> Saved entries

Definition readContainerLogsHandler (params : option readContainerLogsArgs) : ObserveError + containerLogsResult :=
  if decide (portainerKey = "") then inl NotConfigured
  else match params with
  | None => inl InvalidArguments
  | Some a =>
      if decide (clName a = "") then inl (MissingParameter "container_name")
      else
        match expectOK (listAnswer (listURL (endpointOf (clEndpoint a)))) with
        | inl e => inl e
        | inr cs =>
            let containerID := findContainerID (clName a) cs in
            if decide (containerID = "") then inl (ContainerNotFound (clName a))
            else match expectOK (logsAnswer (logsURL (endpointOf (clEndpoint a)) containerID (tailOf (clTail a)))) with
            | inl e => inl e
            | inr raw =>
                let logs := stripDockerLogHeaders (take (1024 * 1024) raw) in
                inr {| lrName := clName a; Logs := logs; Lines := Z.of_nat (CountByte logs "010"); LTimestamp := formatRFC3339 now |}
            end
        end
  end.
End portainer.

(** ** The web (websearch.go) *)

Record webSearchInput := { wsQuery : string; wsMaxResults : option Z; wsCategories : string }.
Record webSearchResult := { wsTitle : string; wsURL : string; wsContent : string; wsEngine : string }.
Record webSearchOutput := { woResults : list webSearchResult; woQuery : string; woNumber : Z }.

Definition maxResultsOf (asked : option Z) : Z :=
  match asked with Some n => if decide (0 < n) then if decide (20 < n) then 20 else n else 5 | None => 5 end.

Definition searxngBase (env : string) : string := if decide (env = "") then "http://localhost:8888" else env.

(** The parameters in the order in which [Encode] writes them. *)
Definition searchParams (i : webSearchInput) : list (string * string) :=
  (if decide (wsCategories i = "") then [] else [("categories", wsCategories i)]) ++ [("format", "json"); ("q", wsQuery i)].

(** The loop over the results: it ends at the limit. *)
Fixpoint firstResults (i : Z) (maxResults : Z) (rs acc : list webSearchResult) : list webSearchResult :=
  match rs with
  | [] => acc
  | r :: rs => if decide (maxResults <= i) then acc else firstResults (i + 1) maxResults rs (acc ++ [r])
  end.

Definition webSearchHandler (env : string) (searxng : string → list (string * string) → Fetched (list webSearchResult)) (params : option webSearchInput) :
    ObserveError + webSearchOutput :=
  match params with
  | None => inl InvalidArguments
  | Some i =>
      if decide (wsQuery i = "") then inl (MissingParameter "query")
      else match expectOK (searxng (searxngBase env +:+ "/search") (searchParams i)) with
      | inl e => inl e
      | inr rs =>
          let results := firstResults 0 (maxResultsOf (wsMaxResults i)) rs [] in
          inr {| woResults := results; woQuery := wsQuery i; woNumber := Z.of_nat (length results) |}
      end
  end.

(** ** The machine (listenv.go, serveruptime.go) *)

Definition envName (pair : string) : option string :=
  match Cut pair "=" with Some (k, _) => if decide (k = "") then None else Some k | None => None end.

Definition listenvHandler `{SliceSort} (environ : list string) : ObserveError + (list string * Z) :=
  let names := sortSlice String.le (omap envName environ) in
  if decide (names = []) then inl NoVariables else inr (names, Z.of_nat (length names)).

(** [file] is what reading /proc/uptime gives; numbers are read by [strconv.ParseFloat]. *)
Definition serverUptimeHandler {F} (parseFloat : string → option F) (file : option string) : ObserveError + F :=
  match file with
  | None => inl RequestFailed
  | Some data =>
      match Fields data with
      | [] => inl UnexpectedFormat
      | f :: _ => match parseFloat f with None => inl (ParseFailed f) | Some uptime => inr uptime end
      end
  end.

(** ** The escaped query *)

Definition QueryUnescapeByte (c : ascii) : ascii := if decide (c = "+"%char) then " "%char else c.

(** [url.QueryUnescape]. *)
Fixpoint QueryUnescape (s : string) : option string :=
  match s with
  | EmptyString => Some EmptyString
  | String c s =>
      if decide (c = "%"%char) then
        match s with
        | String a (String b s) =>
            match hexVal a, hexVal b with Some x, Some y => String (ascii_of_nat (16 * x + y)) <$> QueryUnescape s | _, _ => None end
        | _ => None
        end
      else String (QueryUnescapeByte c) <$> QueryUnescape s
  end.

> What the exercise asks
Among the entries above, locate the lines containing "Definition maxResultsOf (asked" and "[] => inl UnexpectedFormat", and transcribe exactly those two lines and all lines between.

> Answer section
Definition maxResultsOf (asked : option Z) : Z :=
  match asked with Some n => if decide (0 < n) then if decide (20 < n) then 20 else n else 5 | None => 5 end.

Definition searxngBase (env : string) : string := if decide (env = "") then "http://localhost:8888" else env.

(** The parameters in the order in which [Encode] writes them. *)
Definition searchParams (i : webSearchInput) : list (string * string) :=
  (if decide (wsCategories i = "") then [] else [("categories", wsCategories i)]) ++ [("format", "json"); ("q", wsQuery i)].

(** The loop over the results: it ends at the limit. *)
Fixpoint firstResults (i : Z) (maxResults : Z) (rs acc : list webSearchResult) : list webSearchResult :=
  match rs with
  | [] => acc
  | r :: rs => if decide (maxResults <= i) then acc else firstResults (i + 1) maxResults rs (acc ++ [r])
  end.

Definition webSearchHandler (env : string) (searxng : string → list (string * string) → Fetched (list webSearchResult)) (params : option webSearchInput) :
    ObserveError + webSearchOutput :=
  match params with
  | None => inl InvalidArguments
  | Some i =>
      if decide (wsQuery i = "") then inl (MissingParameter "query")
      else match expectOK (searxng (searxngBase env +:+ "/search") (searchParams i)) with
      | inl e => inl e
      | inr rs =>
          let results := firstResults 0 (maxResultsOf (wsMaxResults i)) rs [] in
          inr {| woResults := results; woQuery := wsQuery i; woNumber := Z.of_nat (length results) |}
      end
  end.

(** ** The machine (listenv.go, serveruptime.go) *)

Definition envName (pair : string) : option string :=
  match Cut pair "=" with Some (k, _) => if decide (k = "") then None else Some k | None => None end.

Definition listenvHandler `{SliceSort} (environ : list string) : ObserveError + (list string * Z) :=
  let names := sortSlice String.le (omap envName environ) in
  if decide (names = []) then inl NoVariables else inr (names, Z.of_nat (length names)).

(** [file] is what reading /proc/uptime gives; numbers are read by [strconv.ParseFloat]. *)
Definition serverUptimeHandler {F} (parseFloat : string → option F) (file : option string) : ObserveError + F :=
  match file with
  | None => inl RequestFailed
  | Some data =>
      match Fields data with
      | [] => inl UnexpectedFormat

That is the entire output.